The game features asymmetric multiplayer gameplay, in which one player controls Starsky as he drives the car whilst another controls Hutch as he shoots enemies and obstacles. These can be performed with various steering wheel and light gun peripherals, such as the GunCon. In single player, players can drive as Starsky with shooting either set to free or auto aim.

The game consists of three 'seasons' consisting of several 'episodes'. In each episode, players need to complete objectives, such as chasing down criminals or escorting other vehicles, whilst also keeping Viewer Ratings high. Throughout the game there are various icons the player can either shoot or drive through, offering bonuses such as increased grip, higher viewer ratings and more powerful weapons, as well as special events such as jumping off ramps.
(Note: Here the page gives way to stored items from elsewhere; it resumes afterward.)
Lemma start_scan_live source output threshold m p c :
  Main.pythonProcess m = Some p -> Main.children m !! p = Some c ->
  Main.stdin_writable c = true ->
  fst (Main.start_scan source output threshold m)
  = Main.set_children
      (<[p := Main.accept_chunk (Main.encode (Main.CmdScan source output threshold)) c]>
         (Main.children m)) m.
Proof.
  intros Hp Hc Hw. unfold Main.start_scan. cbn [fst].
  rewrite (spawnPython_live _ _ Hp). unfold Main.sendToPython. rewrite Hp.
  cbv beta iota zeta. rewrite Hp, Hc, Hw. unfold Main.update_child. now rewrite Hc.
Qed.
(** C8 as the code has it. The two folders are compared on the page
    only. A click on the start button when the source folder and the
    output folder of the form are the same (as the handler compares them,
    trimmed) makes no call to the main process: no command is written and
    no worker is spawned, whatever the state of the main process and of the
    worker, and the page does not go scanning. The handler of [start-scan]
    does not compare the folders: a request that names one folder twice is
    answered [true] like any other, and its scan command is written, to a
    new child when no worker is referenced and to the referenced worker
    when its stdin is writable. *)
Theorem same_folder_start_rejected (s : script) :
  (forall st,
     Str.trim (sourcePath_value (page st)) = Str.trim (outputPath_value (page st)) ->
     snd (start_handler s (page st)) = []
     /\ snd (page_step s ClickStart (page st)) = []
     /\ main (ui s ClickStart st) = main st
     /\ isScanning (page (ui s ClickStart st)) = isScanning (page st))
  /\ (forall folder threshold m,
        snd (invoke (StartScan folder folder threshold) m) = true
        /\ (Main.pythonProcess m = None ->
            fst (invoke (StartScan folder folder threshold) m)
            = Main.mkState (Main.mainWindow m) (Some (length (Main.children m)))
                (Main.children m
                 ++ [Main.mkChild true
                       [Main.encode (Main.CmdScan folder folder threshold)] 0 false])
                (Main.timers m) (Main.now m) (Main.sent m) (Main.quitting m))
        /\ (forall p c,
              Main.pythonProcess m = Some p -> Main.children m !! p = Some c ->
              Main.stdin_writable c = true ->
              fst (invoke (StartScan folder folder threshold) m)
              = Main.set_children
                  (<[p := Main.accept_chunk
                            (Main.encode (Main.CmdScan folder folder threshold)) c]>
                     (Main.children m)) m)).
Proof.
  split.
  - intros st H.
    destruct (start_handler_same_folder s (page st) H) as (Hc & Hs & _).
    assert (Hstep : snd (page_step s ClickStart (page st)) = []).
    { rewrite page_step_click_start.
      now destruct (btnStart_disabled (controls (page st))). }
    repeat split; auto using ui_no_calls.
    rewrite ui_page, page_step_click_start.
    now destruct (btnStart_disabled (controls (page st))).
  - intros folder threshold m. cbn [invoke]. split; [reflexivity|]. split.
    + apply start_scan_fresh.
    + apply start_scan_live.
Qed.
(** C9, as amended.  Let the first declaration of [name] be a key whose
    digits segment is any number of zeros followed by the canonical
    decimal numeral of [index], with [index <= 2^53].  Then the index
    resolves to the integer [index], and the url and the container are
    read from [AZURE_STORAGE_CONNECTION_<index>_URL] and
    [AZURE_STORAGE_CONNECTION_<index>_CONTAINER] with [index] in canonical
    decimal, not from the keys spelled with the zeros. *)
Theorem leading_zeros_canonical_lookup
    (env : Env) (name : jsstring) (zeros : nat) (index : N) :
  index <= 2 ^ 53 ->
  first_declaration env name =
    Some (CONNECTION_PREFIX ++ repeat 48 zeros ++ decimal index) ->
  getAzureStorageConnectionNrFromEnvVar env name = Return (Num false index)
  /\
  defaultGetBlobStorageClientOptions env name =
    match with_length (opt_trim (get env (url_key_of index))) with
    | Some u => Return {| url := u |}
    | None => Throw (connection_not_found name)
    end
  /\
  forall override,
    defaultGetContainerClientOptions env name override =
    (so <- defaultGetBlobStorageClientOptions env name ;;
     match with_length (opt_trim override) with
     | Some c => Return {| storage := so; container := c |}
     | None =>
         match with_length (opt_trim (get env (container_key_of index))) with
         | Some c => Return {| storage := so; container := c |}
         | None => Throw no_container_defined
         end
     end).
Proof.
  intros Hi F.
  assert (R : getAzureStorageConnectionNrFromEnvVar env name =
              Return (Num false index)).
  { rewrite (resolved_index env name (repeat 48 zeros ++ decimal index) F).
    - rewrite digits_value_zeros, decimal_value, to_number_safe by exact Hi.
      reflexivity.
    - intros E. apply app_eq_nil in E. destruct E as [_ E].
      exact (decimal_nonempty index E).
    - apply zeros_digits, decimal_digits. }
  split; [exact R | split].
  - rewrite (service_options_unfold env name _ R). unfold url_key.
    rewrite number_to_string_safe by exact Hi. reflexivity.
  - intros override.
    rewrite (container_options_unfold env name override _ R).
    unfold container_key. rewrite number_to_string_safe by exact Hi.
    reflexivity.
Qed.
(** * The TOON encoder of [rag_techniques/utils.py] and its callers

    A shallow embedding of the JSON-to-TOON encoder
    ([json_to_toon], [convert_json_to_toon] and their helpers) together
    with the parts of the Python runtime they call: [str] values and their
    methods, [int] and [float] printing, and the [json] module
    ([json.loads], [json.dumps]); then the loops of [rag.py], [app.py]
    and the scripts that make documents, write and read [doc_map.json]
    and put the context of a query together. *)

From Stdlib Require Import List ZArith NArith Bool Lia String Ascii.
From Stdlib Require Import DecimalString SpecFloat.
From Stdlib Require DecimalFacts DecimalPos.
Import ListNotations.

Local Open Scope Z_scope.

(** ** Python [str]

    A Python string is a sequence of Unicode code points.  A code point is
    an [N]; literals of the source are written with [lit] from a Rocq
    string whose bytes are read as the code points 0..255. *)

Module PyStr.

Definition char := N.
Definition str := list char.

Definition lit (s : string) : str := List.map N_of_ascii (list_ascii_of_string s).

Definition LF : char := 10%N.
Definition CR : char := 13%N.
Definition TAB : char := 9%N.
Definition SPACE : char := 32%N.
Definition DQUOTE : char := 34%N.
Definition BACKSLASH : char := 92%N.
Definition COMMA : char := 44%N.
(** The loop on the buffer from [k] on is the loop on the whole buffer. *)
Lemma tag_loop_drop (f : nat) (k o : Z) (B : list Z) (s1 s2 : state) :
  0 <= k <= blen B -> 0 <= o -> good B (k + o) -> 0 <= s2.(_count) -> agree k s1 s2 ->
  rel_out (fun q => k + q) k (tag_loop f (dropZ k B) o s1) (tag_loop f B (k + o) s2).
Proof.
  revert o s1 s2. induction f as [|f IH]; intros o s1 s2 Hk Ho Hg Hc Hag.
  - cbn. split; auto.
  - cbn [tag_loop]. unfold bind.
    pose proof (readTag_drop k o B s1 s2 Hk Ho (proj2 Hg _ (reach_refl _ _)) Hag) as R.
    pose proof (readTag_count B (k + o) s2) as Hc2.
    destruct (_readTag (dropZ k B) o s1) as [r1 t1|e1 t1],
             (_readTag B (k + o) s2) as [r2 t2|e2 t2] eqn:E2;
      cbn [rel_out final] in R, Hc2; try contradiction; [|exact R].
    destruct R as [-> Ht]. destruct r1 as [|o' sk]; cbn [shift_res].
    + cbn. split; [reflexivity | exact Ht].
    + destruct (truthy sk) eqn:Es.
      * cbn. split; [reflexivity|]. unfold agree in *. cbn. tauto.
      * destruct (readTag_step B (k + o) (k + o') sk s2 t2 (proj1 Hg) (proj2 Hg _ (reach_refl _ _)) Hc E2 Es)
          as (-> & Hn & Hb).
        replace (o' =? 0) with false by (symmetry; apply Z.eqb_neq; lia).
        replace (k + o' =? 0) with false by (symmetry; apply Z.eqb_neq; lia).
        apply IH; [lia | lia | apply (good_next B (k + o)); assumption | lia | exact Ht].
Qed.

Lemma tag_loop_fuel (f1 f2 : nat) (B : list Z) (p : Z) (s : state) :
  good B p -> 0 <= s.(_count) -> (gfuel B p <= f1)%nat -> (gfuel B p <= f2)%nat ->
  tag_loop f1 B p s = tag_loop f2 B p s.
Proof.
  unfold gfuel. revert f2 p s. induction f1 as [|f1 IH]; intros f2 p s Hg Hc H1 H2; [lia|].
  destruct f2 as [|f2]; [lia|]. cbn [tag_loop]. unfold bind.
  pose proof (readTag_count B p s) as Hc'.
  destruct (_readTag B p s) as [r s'|e s'] eqn:E; [|reflexivity].
  destruct r as [|o sk]; [reflexivity|]. destruct (truthy sk) eqn:Es; [reflexivity|].
  destruct (readTag_step B p o sk s s' (proj1 Hg) (proj2 Hg _ (reach_refl _ _)) Hc E Es) as (-> & Hn & Hb).
  pose proof (proj1 Hg).
  replace (o =? 0) with false by (symmetry; apply Z.eqb_neq; lia).
  cbn in Hc'. apply IH; [apply (good_next B p); assumption | lia | lia | lia].
Qed.
(** [os.path.splitext(p)] *)
Definition splitext (p : string) : string * string :=
  let sepIndex := rfind "/" p in
  let dotIndex := rfind "." p in
  if (sepIndex <? dotIndex)%Z
     && splitext_scan p (Z.to_nat (sepIndex + 1)) (Z.to_nat (dotIndex - (sepIndex + 1)))
  then (String.substring 0 (Z.to_nat dotIndex) p,
        String.substring (Z.to_nat dotIndex) (String.length p - Z.to_nat dotIndex) p)
  else (p, EmptyString).

(** [[c for c in s if c and c != curdir]] *)
Definition keep_component (c : string) : bool :=
  negb (String.eqb c EmptyString) && negb (String.eqb c ".").

Definition components (p : string) : list string :=
  List.filter keep_component (Py.split "/" p).

(** the loop of [commonpath]: [s1[:i]] for the first [i] with
    [s1[i] != s2[i]], all of [s1] when there is none; [None] is the
    [IndexError] of [s2[i]] *)
Fixpoint commonpath_loop (s1 s2 : list string) : option (list string) :=
  match s1 with
  | [] => Some []
  | c :: r1 =>
      match s2 with
      | [] => None
      | d :: r2 =>
          if String.eqb c d
          then match commonpath_loop r1 r2 with
               | Some l => Some (c :: l)
               | None => None
               end
          else Some []
      end
  end.

Inductive commonpath_result :=
| Common (p : string)
| ValueError
| IndexError.

(** [os.path.commonpath([p1, p2])] *)
Definition commonpath (p1 p2 : string) : commonpath_result :=
  let isabs1 := Py.startswith p1 "/" in
  let isabs2 := Py.startswith p2 "/" in
  if negb (Bool.eqb isabs1 isabs2) then ValueError
  else
    let c1 := components p1 in
    let c2 := components p2 in
    let s1 := Py.min2 c1 c2 in
    let s2 := Py.max2 c1 c2 in
    match commonpath_loop s1 s2 with
    | Some common => Common ((if isabs1 then "/" else EmptyString) +:+ Py.join "/" common)
    | None => IndexError
    end.

End posixpath.

(** ** [urllib.parse] *)

Module urllib.

Definition hexval (a : ascii) : option nat :=
  let n := nat_of_ascii a in
  if (48 <=? n) && (n <=? 57) then Some (n - 48)
  else if (65 <=? n) && (n <=? 70) then Some (n - 55)
  else if (97 <=? n) && (n <=? 102) then Some (n - 87)
  else None.

(** [unquote(s)]: each [%] followed by two hexadecimal digits becomes the
    byte they write; every other character stays *)
Fixpoint unquote (s : string) : string :=
  match s with
  | EmptyString => EmptyString
  | String a t =>
      if Ascii.eqb a "%"
      then match t with
           | String h (String l r) =>
               match hexval h, hexval l with
               | Some x, Some y => String (ascii_of_nat (16 * x + y)) (unquote r)
               | _, _ => String a (unquote t)
               end
           | _ => String a (unquote t)
           end
      else String a (unquote t)
  end.

Definition hexdigit (n : nat) : ascii :=
  if n <? 10 then ascii_of_nat (48 + n) else ascii_of_nat (55 + n).

(** the characters [quote] leaves alone: letters, digits, [_.-~] and the
    default [safe='/'] *)
Definition is_safe (a : ascii) : bool :=
  let n := nat_of_ascii a in
  ((48 <=? n) && (n <=? 57)) || ((65 <=? n) && (n <=? 90)) || ((97 <=? n) && (n <=? 122))
  || Py.mem (String a EmptyString) ["_"; "."; "-"; "~"; "/"].

(** [quote(s)] *)
Fixpoint quote (s : string) : string :=
  match s with
  | EmptyString => EmptyString
  | String a r =>
      if is_safe a then String a (quote r)
      else let n := nat_of_ascii a in
           String "%" (String (hexdigit (n / 16)) (String (hexdigit (n mod 16)) (quote r)))
  end.

End urllib.

(** ** The file system, as the handler sees it *)

Record FileSystem := {
  realpath : string -> string;            (* os.path.realpath *)
  isdir : string -> bool;                 (* os.path.isdir *)
  isfile : string -> bool;                (* os.path.isfile *)
  listdir : string -> option (list string); (* os.listdir; None is OSError *)
  getsize : string -> N;                  (* os.path.getsize *)
  open_read : string -> option string     (* open(p, "rb").read(); None is OSError *)
}.

(** ** [server_mt.py] *)

(** *** config *)

Definition ALLOWED_EXTENSIONS : list string := [".html"; ".png"; ".jpg"; ".pdf"].
Definition VISIBLE_FILES : list string := ["index.html"; "Syllabus PR FAF-23x -2.pdf"].
Definition VISIBLE_DIRS : list string := ["books"; "docs"; "mercedes"; "report_pics"].
Definition REQUESTS_PER_SECOND : nat := 5.
Definition TIME_WINDOW : Q := 1%Q.

(** the four [mimetypes.add_type] calls.  The handler asks for a type only
    after the extension passed [ALLOWED_EXTENSIONS], so no other entry of
    the system table is ever read. *)
Definition types_map : list (string * string) :=
  [(".pdf", "application/pdf"); (".png", "image/png"); (".jpg", "image/jpeg");
   (".html", "text/html; charset=utf-8")].

Fixpoint assoc (k : string) (l : list (string * string)) : option string :=
  match l with
  | [] => None
  | (k', v) :: r => if String.eqb k k' then Some v else assoc k r
  end.

(** [mimetypes.guess_type(path)[0]]: the extension as written, then
    lower-cased *)
Definition guess_type (path : string) : option string :=
  let ext := snd (posixpath.splitext path) in
  match assoc ext types_map with
  | Some t => Some t
  | None => assoc (Py.lower ext) types_map
  end.

(** *** globals *)

Record Globals := {
  client_requests : gmap string (list Q);
  COUNTS : gmap string nat
}.

Definition initial_globals : Globals := {| client_requests := ∅; COUNTS := ∅ |}.

(** [COUNTS.get(key, 0)] *)
Definition counts_get (counts : gmap string nat) (key : string) : nat :=
  default 0 (counts !! key).

(** *** [file_size] *)

(** round to the nearest integer, ties to the even one *)
Definition round_half_even (q : Q) : Z :=
  let fl := Qfloor q in
  match Qcompare (2 * (q - inject_Z fl)) 1 with
  | Lt => fl
  | Gt => (fl + 1)%Z
  | Eq => if Z.even fl then fl else (fl + 1)%Z
  end.

(** [f"{x:.1f}"] for [x >= 0] *)
Definition format_1f (x : Q) : string :=
  let tenths := round_half_even (x * 10) in
  Py.str_of_N (Z.to_N (tenths / 10)) +:+ "." +:+ Py.str_of_N (Z.to_N (tenths mod 10)).

Fixpoint file_size_units (units : list string) (num_bytes : Q) : string :=
  match units with
  | [] => format_1f num_bytes +:+ " TB"
  | unit :: rest =>
      match Qcompare num_bytes 1024 with
      | Lt => format_1f num_bytes +:+ " " +:+ unit
      | _ => file_size_units rest (num_bytes / 1024)
      end
  end.

Definition file_size (num_bytes : N) : string :=
  file_size_units ["B"; "KB"; "MB"; "GB"] (inject_Z (Z.of_N num_bytes)).

(** *** [_bump_count], run by one thread alone *)

Definition _bump_count (counts : gmap string nat) (path_key : string) : gmap string nat :=
  let current := counts_get counts path_key in
  <[path_key := current + 1]> counts.

(** *** [respond] *)

(** one call [respond(conn, status, headers, body)] *)
Record Response := {
  status : string;
  headers : list (string * string);
  body : string
}.

(** the bytes [respond] gives to [conn.sendall] *)
Definition respond (r : Response) : string :=
  let head := ("HTTP/1.1 " +:+ status r)
              :: map (fun kv => fst kv +:+ ": " +:+ snd kv) (headers r)
              ++ [EmptyString; EmptyString] in
  Py.join Py.CRLF head +:+ body r.

(** the three digits of the status line *)
Definition status_code (r : Response) : string := String.substring 0 3 (status r).

(** [headers[k]] *)
Definition header (k : string) (r : Response) : option string := assoc k (headers r).

(** *** [_is_subpath] *)

Definition _is_subpath (fs : FileSystem) (child parent : string) : option bool :=
  let child_real := realpath fs child in
  let parent_real := realpath fs parent in
  match posixpath.commonpath child_real parent_real with
  | posixpath.Common p => Some (String.eqb p parent_real)
  | posixpath.ValueError => Some false
  | posixpath.IndexError => None
  end.

(** *** [allow_request] *)

(** [x < y] on rationals *)
Definition Qltb (x y : Q) : bool :=
  match Qcompare x y with Lt => true | _ => false end.

(** [[t for t in timestamps if now - t < TIME_WINDOW]] *)
Definition prune (now : Q) (timestamps : list Q) : list Q :=
  List.filter (fun t => Qltb (now - t) TIME_WINDOW) timestamps.

Definition allow_request (requests : gmap string (list Q)) (now : Q) (ip : string)
  : gmap string (list Q) * bool :=
  let requests1 :=
    match requests !! ip with
    | None => <[ip := []]> requests
    | Some _ => requests
    end in
  let timestamps := default [] (requests1 !! ip) in
  let requests2 := <[ip := prune now timestamps]> requests1 in
  let kept := default [] (requests2 !! ip) in
  if length kept <? REQUESTS_PER_SECOND
  then (<[ip := kept ++ [now]]> requests2, true)
  else (requests2, false).

(** *** the fixed responses *)

Definition html_type : string * string := ("Content-Type", "text/html; charset=utf-8").
Definition plain_type : string * string := ("Content-Type", "text/plain").
Definition content_length (body : string) : string * string :=
  ("Content-Length", Py.str_of_nat (String.length body)).
Definition connection_close : string * string := ("Connection", "close").

Definition body_429 : string :=
  Py.join Py.LF
    ["<!DOCTYPE html>"; "    <html>"; "    <head>";
     "        <title>429 Too Many Requests</title>"; "    </head>"; "    <body>";
     "        <h1>429 Too Many Requests</h1>";
     "        <p>Please slow down and try again later.</p>";
     "    </body>"; "    </html>"].

Definition _respond_429 : Response :=
  {| status := "429 Too Many Requests";
     headers := [html_type; ("Retry-After", "1"); content_length body_429; connection_close];
     body := body_429 |}.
The game has a 70s style presentation and features the original voice of Huggy Bear, Antonio Fargas as the games narrator.

==Development and release==
The game was first announced to be in development by Empire Interactive on 24 April 2001, as a title for the PlayStation 2 and PC. In July, it was announced that Vivendi Universal Interactive Publishing would distribute and publish fifteen of their titles in North America, including Starsky & Hutch.

An Xbox version was later announced for release, and on 16 July 2002, Empire announced a GameCube port and Game Boy Advance version would also be released although it was unsure if they would be released in the United States,

Vivendi Universal soon dropped out of the publishing and distribution deal, and during E3 2003, Empire announced that Take-Two Interactive subsidiary Gotham Games would publish the title in North America except on Nintendo systems, where no publisher was confirmed, or if those versions would be released in North America.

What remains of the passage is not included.